# Glargine and possible Cancer risk



## Mojo (Jul 24, 2009)

Hello all,

Sorry if the headline looks a bit disturbing! I'm not too sure how many people have caught wind of this, and this is by no means an attempt to create a panic, but I think that it's best that people are kept informed.

A few studies have recently been published in Europe, suggesting a link between the risk of cancer and the use of glargine (band name: Lantus). Most of the studies focused on Type 2 diabetics using glargine alone, or with tablets.

At the moment it is just a link, so a lot more studies need to be done to prove if this link is true or not. It's important that people *do not stop taking thier insulin*.

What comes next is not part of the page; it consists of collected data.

(** * Further properties of the package *)

(** ** Controller directories and symbolic links *)

Lemma elem_of_rangeCgroups (cgroups : gmap Z (list string)) (h : Z) (cs : list string) :
  (h, cs) ∈ rangeCgroups cgroups <-> cgroups !! h = Some cs.
Proof. by rewrite (rangeCgroups_entries cgroups), elem_of_map_to_list. Qed.

Lemma elem_of_GetLegacyControllerDirs (cgroups : gmap Z (list string)) (c : string) :
  c ∈ GetLegacyControllerDirs cgroups
  <-> exists h cs, cgroups !! h = Some cs /\ c = strings.Join cs ",".
Proof.
  rewrite (GetLegacyControllerDirs_entries cgroups), list_elem_of_fmap. split.
  - intros ([h cs] & -> & Hin). apply elem_of_map_to_list in Hin. by exists h, cs.
  - intros (h & cs & Hm & ->). exists (h, cs). split; [done|].
    by apply elem_of_map_to_list.
Qed.

(** X1: [GetLegacyControllerDirs] returns one name per hierarchy: a name is
    returned exactly when it is the comma-joined controller list of a
    hierarchy, and there are as many names as hierarchies. *)
Theorem GetLegacyControllerDirs_spec (cgroups : gmap Z (list string)) :
  (forall c, c ∈ GetLegacyControllerDirs cgroups
             <-> exists h cs, cgroups !! h = Some cs /\ c = strings.Join cs ",")
  /\ List.length (GetLegacyControllerDirs cgroups) = size cgroups.
Proof.
  split.
  - apply elem_of_GetLegacyControllerDirs.
  - by rewrite (GetLegacyControllerDirs_entries cgroups), length_fmap, length_map_to_list.
Qed.

Lemma length_append (a b : string) :
  String.length (a +:+ b) = (String.length a + String.length b)%nat.
Proof.
  induction a as [|x a IH]; [done|].
  change (S (String.length (a +:+ b)) = S (String.length a + String.length b)).
  by f_equal.
Qed.

Lemma Join_cons_cons (c c' : string) (cs : list string) (sep : string) :
  strings.Join (c :: c' :: cs) sep = c +:+ sep +:+ strings.Join (c' :: cs) sep.
Proof. reflexivity. Qed.

Lemma length_Join_ge (cs : list string) (sep x : string) :
  x ∈ cs -> (String.length x <= String.length (strings.Join cs sep))%nat.
Proof.
  induction cs as [|c cs IH]; intros Hin; [inversion Hin|].
  destruct cs as [|c' cs].
  - apply list_elem_of_singleton in Hin as ->. done.
  - rewrite Join_cons_cons, !length_append.
    apply elem_of_cons in Hin as [-> | Hin]; [lia|].
    specialize (IH Hin). lia.
Qed.

Lemma length_Join_gt (cs : list string) (x : string) :
  x ∈ cs -> (1 < List.length cs)%nat ->
  (String.length x < String.length (strings.Join cs ","))%nat.
Proof.
  intros Hin Hlen. destruct cs as [|c [|c' cs]]; cbn in Hlen; [lia..|].
  rewrite Join_cons_cons, !length_append. cbn [String.length].
  apply elem_of_cons in Hin as [-> | Hin]; [lia|].
  pose proof (length_Join_ge (c' :: cs) "," x Hin). lia.
Qed.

Diabetes UK have a Q&A page on their website with more information:

http://www.diabetes.org.uk/en/Guide-to-diabetes/Guide-to-Diabetes-extra-pages/Lantus-and-possible-cancer-risk---Q-and-A/

Once again, I do apologise if I have caused any distress, it was not my aim to do so.

Mo


----------



## Northerner (Jul 24, 2009)

Hi Mojo,

Yes, I had heard about this. I think a good 'voice of reason' on the matter is Jenny Ruhl - see this link:

http://diabetesupdate.blogspot.com/2009/06/questions-about-lantuscancer.html


----------



## sasha1 (Jul 24, 2009)

Hi Mo-jo

Yes I've read about this...and it cause's me a lot of concern, worry etc, as Lantus is what Nathan uses.....

Heidi
x


----------



## Steff (Jul 24, 2009)

hi mojo thanks tis always good to bring it to peoples attention if they have already heard about it or not cheers


----------



## sofaraway (Jul 24, 2009)

thanks for posting northener, very sensible, i keep meaning to order her book.

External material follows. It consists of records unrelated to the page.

Lemma live_entry_is_served_unchecked_witness :
  List.find (fun p => p_id p =? 99) (PRODUCTS ghost_cached) = None /\
  fst (full_dispatch_request (GET_product "99") ghost_cached) =
    Ret (Response
           (Json (product_dict (Product 99 (JStr "Ghost") JNull JNull))) 200).
Proof.
  split; [reflexivity|].
  apply (live_entry_is_served_unchecked (GET_product "99") ghost_cached
           (product_dict (Product 99 (JStr "Ghost") JNull JNull))
           SAMPLE_PRODUCTS);
    reflexivity.
Defined.

(** X9.  Cached bytes that are not JSON make the read fail: [json.loads]
    raises, nothing catches it, and the request is answered 500.  The entry
    is left in the backend, so the read keeps failing while the entry
    lives. *)
Theorem undecodable_entry_fails_the_read
    (req : request) (w : world) (raw : string) :
  is_catalogue_read req = true ->
  redis_client w = true -> redis_faults w = [] ->
  cached_bytes (cache_key_of req) w = Some (BytesOther raw) ->
  let w' := snd (full_dispatch_request req w) in
  fst (full_dispatch_request req w) = Ret (Response ErrorPage 500) /\
  redis_db w' = redis_db w /\ PRODUCTS w' = PRODUCTS w /\
  redis_client w' = true /\ redis_faults w' = [] /\
  cached_bytes (cache_key_of req) w' = Some (BytesOther raw).
Proof.
  intros Hread Hc Hf Hcb w'. unfold w'.
  destruct (advance_clock_store w) as (Hp0 & Hc0 & Hdb0 & Hn0 & Hf0 & _).
  assert (Hg : get_cached_data (cache_key_of req) (advance_clock w) =
               (Raise JSONDecodeError,
                set_log (log (advance_clock w)
                         ++ [LogCacheHit (cache_key_of req)])
                  (advance_clock w))).
  { rewrite get_cached_data_ok by (rewrite ?Hc0, ?Hf0; assumption).
    now rewrite cached_bytes_advance_clock, Hcb. }
  rewrite (full_dispatch_request_run _ _ _ _
             (catalogue_read_raise req _ _ _ Hread Hg)).
  cbn [fst snd answer]. split; [reflexivity|].
  match goal with
  | |- context [recorded ?r ?l ?resp (advance_clock ?x)] =>
      destruct (recorded_store r l resp x)
        as (Hp2 & Hc2 & Hdb2 & Hn2 & Hf2 & _)
  end.
  unfold cached_bytes in *. rewrite Hp2, Hc2, Hdb2, Hn2, Hf2. py.
  rewrite Hp0, Hc0, Hdb0, Hn0, Hf0. now repeat split.
Qed.

Lemma undecodable_entry_fails_the_read_witness :
  fst (full_dispatch_request GET_products garbage_cached) =
    Ret (Response ErrorPage 500).
Proof.
  apply (undecodable_entry_fails_the_read GET_products garbage_cached "<html>");
    reflexivity.
Defined.

(** * Further properties: expiry and staleness *)

Lemma live_value_spec now b deadline :
  live_value now (Some (b, deadline)) =
    if decide (now < deadline) then Some b else None.
Proof.
  cbn. destruct (Z.ltb_spec now deadline); case_decide; (reflexivity || lia).
Qed.

(** The listing read by a working client, by what the aggregate key holds. *)
Lemma listing_read_by_entry w v deadline :
  redis_client w = true -> redis_faults w = [] ->
  redis_db w !! "all_products" = Some (BytesJson v, deadline) ->
  truthy v = true ->
  fst (full_dispatch_request GET_products w) =
    Ret (Response
           (Json (if decide (redis_now w < deadline)
                  then v else products_json (PRODUCTS w))) 200).
Proof.
  intros Hc Hf Hdb Hv.
  destruct (advance_clock_store w) as (Hp0 & Hc0 & Hdb0 & Hn0 & Hf0 & _).
  rewrite full_dispatch_request_answer.
  change (dispatch_request GET_products) with get_products.
  assert (Hc' : redis_client (advance_clock w) = true) by congruence.
  assert (Hf' : redis_faults (advance_clock w) = []) by congruence.
  pose proof (get_cached_data_ok (advance_clock w) "all_products" Hc' Hf')
    as Hg.
  rewrite cached_bytes_advance_clock in Hg. unfold cached_bytes in Hg.
  rewrite Hdb, live_value_spec in Hg.
  case_decide.
  - cbn in Hg. now rewrite (get_products_hit _ _ _ Hg Hv).
  - rewrite (get_products_miss _ JNull _ Hg eq_refl).
    rewrite load_products_ok by assumption. cbn [fst answer]. now rewrite Hp0.
Qed.

(** X10.  A write whose invalidation raises is committed all the same, and
    the cached listing is not touched: while that entry lives, the listing
    is served from it without the new record; once it has expired, the
    listing is loaded from [PRODUCTS] and shows the new record. *)
Theorem failed_invalidation_leaves_stale_listing
    (w : world) (v : json) (deadline : Z) (fields : list (string * json))
    (seconds : N) :
  redis_client w = true -> redis_faults w = [true] ->
  redis_db w !! "all_products" = Some (BytesJson v, deadline) ->
  truthy v = true -> fields <> [] ->
  let w1 := snd (full_dispatch_request (POST_products (JObj fields)) w) in
  fst (full_dispatch_request (POST_products (JObj fields)) w) =
    Ret (Response ErrorPage 500) /\
  PRODUCTS w1 = PRODUCTS w ++ [committed fields w] /\
  fst (full_dispatch_request GET_products (step w1 (Elapse seconds))) =
    Ret (Response
           (Json (if decide (redis_now w + Z.of_N seconds < deadline)
                  then v
                  else products_json (PRODUCTS w ++ [committed fields w])))
           200).
Proof.
  intros Hc Hf Hdb Hv Hne w1.
  destruct (advance_clock_store w) as (Hp0 & Hc0 & Hdb0 & Hn0 & Hf0 & _).
  assert (Hrun : dispatch_request (POST_products (JObj fields)) (advance_clock w)
                 = _)
    by (apply (create_product_fault (advance_clock w) fields []);
        congruence).
  pose proof (full_dispatch_request_run _ _ _ _ Hrun) as Hfull.
  unfold w1. rewrite Hfull. cbn [fst snd answer].
  split; [reflexivity|].
  match goal with
  | |- context [recorded ?r ?l ?resp (advance_clock ?x)] =>
      destruct (recorded_store r l resp x)
        as (Hp2 & Hc2 & Hdb2 & Hn2 & Hf2 & _);
      set (w2 := recorded r l resp (advance_clock x)) in *
  end.
  revert Hp2 Hc2 Hdb2 Hn2 Hf2. py. unfold committed. rewrite Hp0.
  intros Hp2 Hc2 Hdb2 Hn2 Hf2.
  split; [assumption|].
  rewrite (listing_read_by_entry (step w2 (Elapse seconds)) v deadline);
    cbn [step]; py; try congruence.
  now rewrite Hn2, Hn0, Hp2.
Qed.

Lemma failed_invalidation_leaves_stale_listing_witness :
  fst (full_dispatch_request GET_products
         (step (snd (full_dispatch_request (POST_products widget)
                       (set_redis_faults [true] listed)))
               (Elapse 10))) =
    Ret (Response (Json (products_json SAMPLE_PRODUCTS)) 200) /\
  length (PRODUCTS (snd (full_dispatch_request (POST_products widget)
                           (set_redis_faults [true] listed)))) = 6%nat.
Proof.
  destruct (failed_invalidation_leaves_stale_listing
              (set_redis_faults [true] listed)
              (products_json SAMPLE_PRODUCTS) 3600
              [("name", JStr "Widget"); ("price", JFloat 999 (-2));
               ("category", JStr "Tools")] 10)
    as (_ & Hps & Hread); try reflexivity; [discriminate|].
  split; [exact Hread |]. unfold widget. now rewrite Hps.
Defined.

(** X11.  An item entry lives 3600 backend seconds and no longer: when that
    much time or more has passed since the read that stored it, the next
    read of the id searches [PRODUCTS] again, returns the same record, and
    stores it anew for another 3600 seconds. *)
Theorem expired_item_is_loaded_again
    (w w1 : world) (product_id : Z) (resp : response) (seconds : N) :
  redis_client w = true -> redis_faults w = [] ->
  get_product product_id w = (Ret resp, w1) ->
  status_code resp = 200 ->
  source_lookups product_id w1 = S (source_lookups product_id w) ->
  3600 <= Z.of_N seconds ->
  exists w3,
    get_product product_id (step w1 (Elapse seconds)) = (Ret resp, w3) /\
    source_lookups product_id w3 = S (source_lookups product_id w1) /\
    redis_db w3 !! product_key product_id =
      Some (BytesJson (next_product product_id (PRODUCTS w)),
            redis_now w + Z.of_N seconds + 3600).
Proof.
  intros Hc Hf Hrun Hst Hcount Hlate.
  destruct (get_product_from_source w w1 product_id resp Hc Hf Hrun Hst Hcount)
    as (Ht & -> & Hdb & Hc1 & Hf1 & Hnow & Hps).
  set (w2 := step w1 (Elapse seconds)).
  assert (Hg : get_cached_data (product_key product_id) w2 = (Ret JNull, w2)).
  { rewrite get_cached_data_ok by assumption.
    unfold cached_bytes, w2. cbn [step]. py.
    rewrite Hdb, lookup_insert_eq, live_value_spec.
    now rewrite decide_False by lia. }
  rewrite (get_product_miss w2 product_id JNull w2 Hg eq_refl).
  assert (Hps2 : PRODUCTS w2 = PRODUCTS w) by exact Hps.
  rewrite load_product_ok by (rewrite ?Hps2; assumption).
  eexists. split; [now rewrite Hps2|]. unfold w2. cbn [step]. py. split.
  - unfold source_lookups. py.
    rewrite List.filter_app, length_app. cbn. rewrite Z.eqb_refl. cbn. lia.
  - rewrite lookup_insert_eq, Hnow. reflexivity.
Qed.

Lemma expired_item_is_loaded_again_witness :
  exists w3,
    get_product 3 (step (snd (get_product 3 (startup true []))) (Elapse 3600))
      = (Ret (Response (Json (product_dict
           (Product 3 (JStr "Headphones") (JFloat 19999 (-2))
              (JStr "Electronics")))) 200), w3) /\
    source_lookups 3 w3 = 2%nat.
Proof.
  destruct (expired_item_is_loaded_again (startup true [])
              (snd (get_product 3 (startup true []))) 3
              (Response (Json (product_dict
                 (Product 3 (JStr "Headphones") (JFloat 19999 (-2))
                    (JStr "Electronics")))) 200) 3600)
    as (w3 & Hrun & Hcount & _);
    try reflexivity; try (vm_compute; discriminate).
  exists w3. split; [exact Hrun | exact Hcount].
Defined.

(** X12.  What [set_cached_data] stores, [get_cached_data] returns: with a
    working client, a value stored under a key for [expires] seconds is
    read back unchanged (be it truthy or not) as long as less than
    [expires] seconds have passed, and is absent from then on.  The other
    keys keep what they had. *)
Theorem set_then_get_cached_data
    (w : world) (key : string) (data : json) (expires : Z) (seconds : N) :
  redis_client w = true -> redis_faults w = [] -> 0 < expires ->
  let w1 := step (snd (set_cached_data key data expires w)) (Elapse seconds) in
  fst (set_cached_data key data expires w) = Ret tt /\
  fst (get_cached_data key w1) =
    Ret (if decide (Z.of_N seconds < expires) then data else JNull) /\
  (forall other, other <> key -> redis_db w1 !! other = redis_db w !! other).
Proof.
  intros Hc Hf Hpos w1. unfold w1.
  rewrite set_cached_data_ok by assumption. cbn [fst snd step]. py.
  split; [reflexivity|]. split.
  - rewrite get_cached_data_ok by assumption.
    unfold cached_bytes. py. rewrite lookup_insert_eq, live_value_spec.
    case_decide; case_decide; try lia; reflexivity.
  - intros other Hne. now apply lookup_insert_ne.
Qed.

Lemma set_then_get_cached_data_witness :
  fst (get_cached_data "k"
         (step (snd (set_cached_data "k" (JInt 0) 60 (startup true [])))
               (Elapse 59))) = Ret (JInt 0).
Proof.
  apply (set_then_get_cached_data (startup true []) "k" (JInt 0) 60 59);
    reflexivity.
Defined.

(** * Further properties: the registry and the statuses *)

Lemma step_registry_grows e w (l4 : count_label) (l3 : latency_label) :
  (count_of l4 w <= count_of l4 (step w e))%nat /\
  exists new, observations_of l3 (step w e) = observations_of l3 w ++ new.
Proof.
  unfold count_of, observations_of.
  destruct e as [req|seconds|key]; cbn [step];
    try (py; split; [lia | exists []; now rewrite app_nil_r]).
  destruct (serve_registry req w) as (resp & latency & _ & -> & -> & _).
  rewrite !lookup_insert. split.
  - case_decide as H; [subst l4|lia].
    destruct (REQUEST_COUNT w !! _); cbn; unfold id; lia.
  - case_decide as H; [subst l3; cbn; eauto|].
    exists []. now rewrite app_nil_r.
Qed.

(** X13.  Counters never go down and observations are never taken back:
    over any history, in any world, the count under every label is at least
    what it was, and the observations under every label are the old ones
    followed by new ones. *)
Theorem registry_only_grows
    (history : list event) (w : world)
    (l4 : count_label) (l3 : latency_label) :
  (count_of l4 w <= count_of l4 (run history w))%nat /\
  exists new, observations_of l3 (run history w) = observations_of l3 w ++ new.
Proof.
  revert w. induction history as [|e history IH]; intros w.
  - split; [reflexivity | exists []; now rewrite app_nil_r].
  - cbn [run fold_left]. fold (run history (step w e)).
    destruct (step_registry_grows e w l4 l3) as [Hc [new1 Ho]].
    destruct (IH (step w e)) as [Hc2 [new2 Ho2]].
    split; [lia|]. exists (new1 ++ new2). now rewrite Ho2, Ho, app_assoc.
Qed.

(** X14.  The cache keys do not collide: two different ids have different
    item keys, and no item key is the aggregate key. *)
Theorem cache_keys_do_not_collide (i j : Z) :
  (product_key i = product_key j -> i = j) /\
  product_key i <> "all_products".
Proof.
  split; [apply product_key_inj | apply product_key_not_listing].
Qed.

Lemma cache_keys_do_not_collide_witness : product_key 12 <> product_key 1.
Proof.
  intros H. apply (proj1 (cache_keys_do_not_collide 12 1)) in H. discriminate.
Defined.

Section Returns.
Context {A B : Type} (P : B -> Prop).


End Returns.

I know a while back I read alot about lantus being linked to depression, no solid research just ancedotal evidence form forums and blogs etc. At that time I wondered if I should come off lantus but decided that having poor control had such a negative impact on my mood and lantus works pretty well at controlling my blood sugars so the change wasn't worth it.


----------



## Northerner (Jul 24, 2009)

Yes, I have to agree with you there Nikki. My lantus is working perfectly for me (at the moment!), so it's doing me a lot more good than bad


----------



## katie (Jul 24, 2009)

sofaraway said:


> I know a while back I read alot about lantus being linked to depression, no solid research just ancedotal evidence form forums and blogs etc. At that time I wondered if I should come off lantus but decided that having poor control had such a negative impact on my mood and lantus works pretty well at controlling my blood sugars so the change wasn't worth it.



That worried me too, im sure something has been affecting me but i dont know whether it's insulin, the pill, life in general or diabetes!!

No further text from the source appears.